With many workers expected to lose their jobs in a hard-Brexit scenario, a further €365m will be given to the Department of Social Protection to pay for the extra social welfare costs and €45m more will be spent on helping people transition to new jobs.
Then add in the €160m already being spent on compliance - preparing Dublin and Rosslare ports, Dublin Airport, and recruiting extra staff in government departments and agencies such as Revenue.
And don't forget the €240m being spent on multiple existing preparedness schemes.
It all adds up to nearly €1.5bn, much of which will have to be borrowed.
And that's without as yet unspecified financial assistance from the EU factored in.
You might call it a Brexit Budget blunderbuss.
But will it be enough to protect the economy and the jobs of tens of thousands of workers?

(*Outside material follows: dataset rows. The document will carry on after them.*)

(** A segment followed by the rest of the pattern. *)
Lemma test_segment seg ps path :
  test (segment_pattern seg ++ ps) path = true ↔
  ∃ part rest, path = part +:+ rest ∧ segment_is seg part ∧ test ps rest = true.
Proof.
  unfold segment_pattern, segment_is. destruct (startsWith seg ":"); cbn [andb].
  - destruct (endsWith seg "+"); cbn [app]; rewrite test_plus;
      split; intros (part & rest & H); exists part, rest; rewrite ?all_in_not_slash in *; naive_solver.
  - rewrite test_literal. split; [intros (rest & ? & ?); by exists seg, rest|].
    intros (part & rest & -> & -> & H). eauto.
Qed.

Lemma test_slash ps path : test (Lit slash :: ps) path = true ↔ ∃ rest, path = String slash rest ∧ test ps rest = true.
Proof.
  cbn [test]. destruct path as [|d path]; [split; [done|by intros (? & ? & _)]|].
  rewrite andb_true_iff. destruct (Ascii.eqb_spec slash d) as [<-|Hne]; [naive_solver|].
  split; [by intros [? _]|]. intros (rest & [= -> ->] & _). done.
Qed.

Lemma join_cons2 x y ys : join "/" (x :: y :: ys) = x +:+ String slash (join "/" (y :: ys)).
Proof. done. Qed.

Lemma test_segments segs path :
  segs ≠ [] → test (join_patterns (map segment_pattern segs)) path = true ↔
  ∃ parts, Forall2 segment_is segs parts ∧ path = join "/" parts.
Proof.
  revert path. induction segs as [|s segs IH]; intros path Hne; [done|]. destruct segs as [|s' segs].
  - cbn [map join_patterns]. rewrite <- (app_nil_r (segment_pattern s)), test_segment. split.
    + intros (part & rest & -> & Hs & H). cbn in H. apply bool_decide_eq_true in H as ->.
      exists [part]. split; [by repeat constructor|]. cbn. by rewrite str_app_nil.
    + intros (parts & HF & ->). inversion HF as [|? p ? ps Hs Hps]; subst. inversion Hps; subst.
      exists p, "". cbn. by rewrite str_app_nil.
  - change (join_patterns (map segment_pattern (s :: s' :: segs)))
      with (segment_pattern s ++ Lit slash :: join_patterns (map segment_pattern (s' :: segs))).
    rewrite test_segment. setoid_rewrite test_slash. split.
    + intros (part & rest & -> & Hs & rest' & -> & H). apply IH in H as (parts & HF & ->); [|done].
      exists (part :: parts). split; [by constructor|]. inversion HF; subst. by rewrite join_cons2.
    + intros (parts & HF & ->). inversion HF as [|? p ? ps Hs Hps]; subst.
      inversion Hps as [|? p' ? ps' ? ?]; subst. rewrite join_cons2. exists p, (String slash (join "/" (p' :: ps'))).
      split_and!; [done..|]. exists (join "/" (p' :: ps')). split; [done|]. apply IH; [done|]. eauto.
Qed.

The honest truth is we simply don't know.
There are so many variables at play that plotting the true extent of the fallout from a potential no-deal Brexit is next to impossible.
If the reaction of interest groups is anything to go by though, it won't be sufficient.
Already hard-pressed beef farmers said the €110m will only get them back to where they were last May when the Beef Exceptional Aid Measure was introduced to assist them.
The tourism sector too felt that more should have been done. The Restaurants Association of Ireland, which had campaigned vigorously for the return of the lower 9% VAT rate for the hospitality industry, described its omission as "a major blow".
It also argued that even if extra money is given to agencies such as Fáilte and Tourism Ireland after a hard Brexit, that does not have an immediate or positive effect on individual businesses.
Sentiments echoed by the Irish Hotels Federation and the Irish Tourism Industry Confederation, which estimates a no-deal would cost the sector €390m and 10,000 jobs.
Not everyone was so negative though. The British Irish Chamber said the supports would be an important protection for business.
The Irish Exporters Association also welcomed the Brexit package, although expressed concerns that the €110m for vulnerable businesses may not be enough.
And Ibec, which had sought a support package for business of €1.5bn over three years in the event of a no-deal Brexit also broadly offered its approval.
The Government says if further funding is required, it stands ready to do more.
But the question that everyone now wants an answer to is - will any of it be needed at all?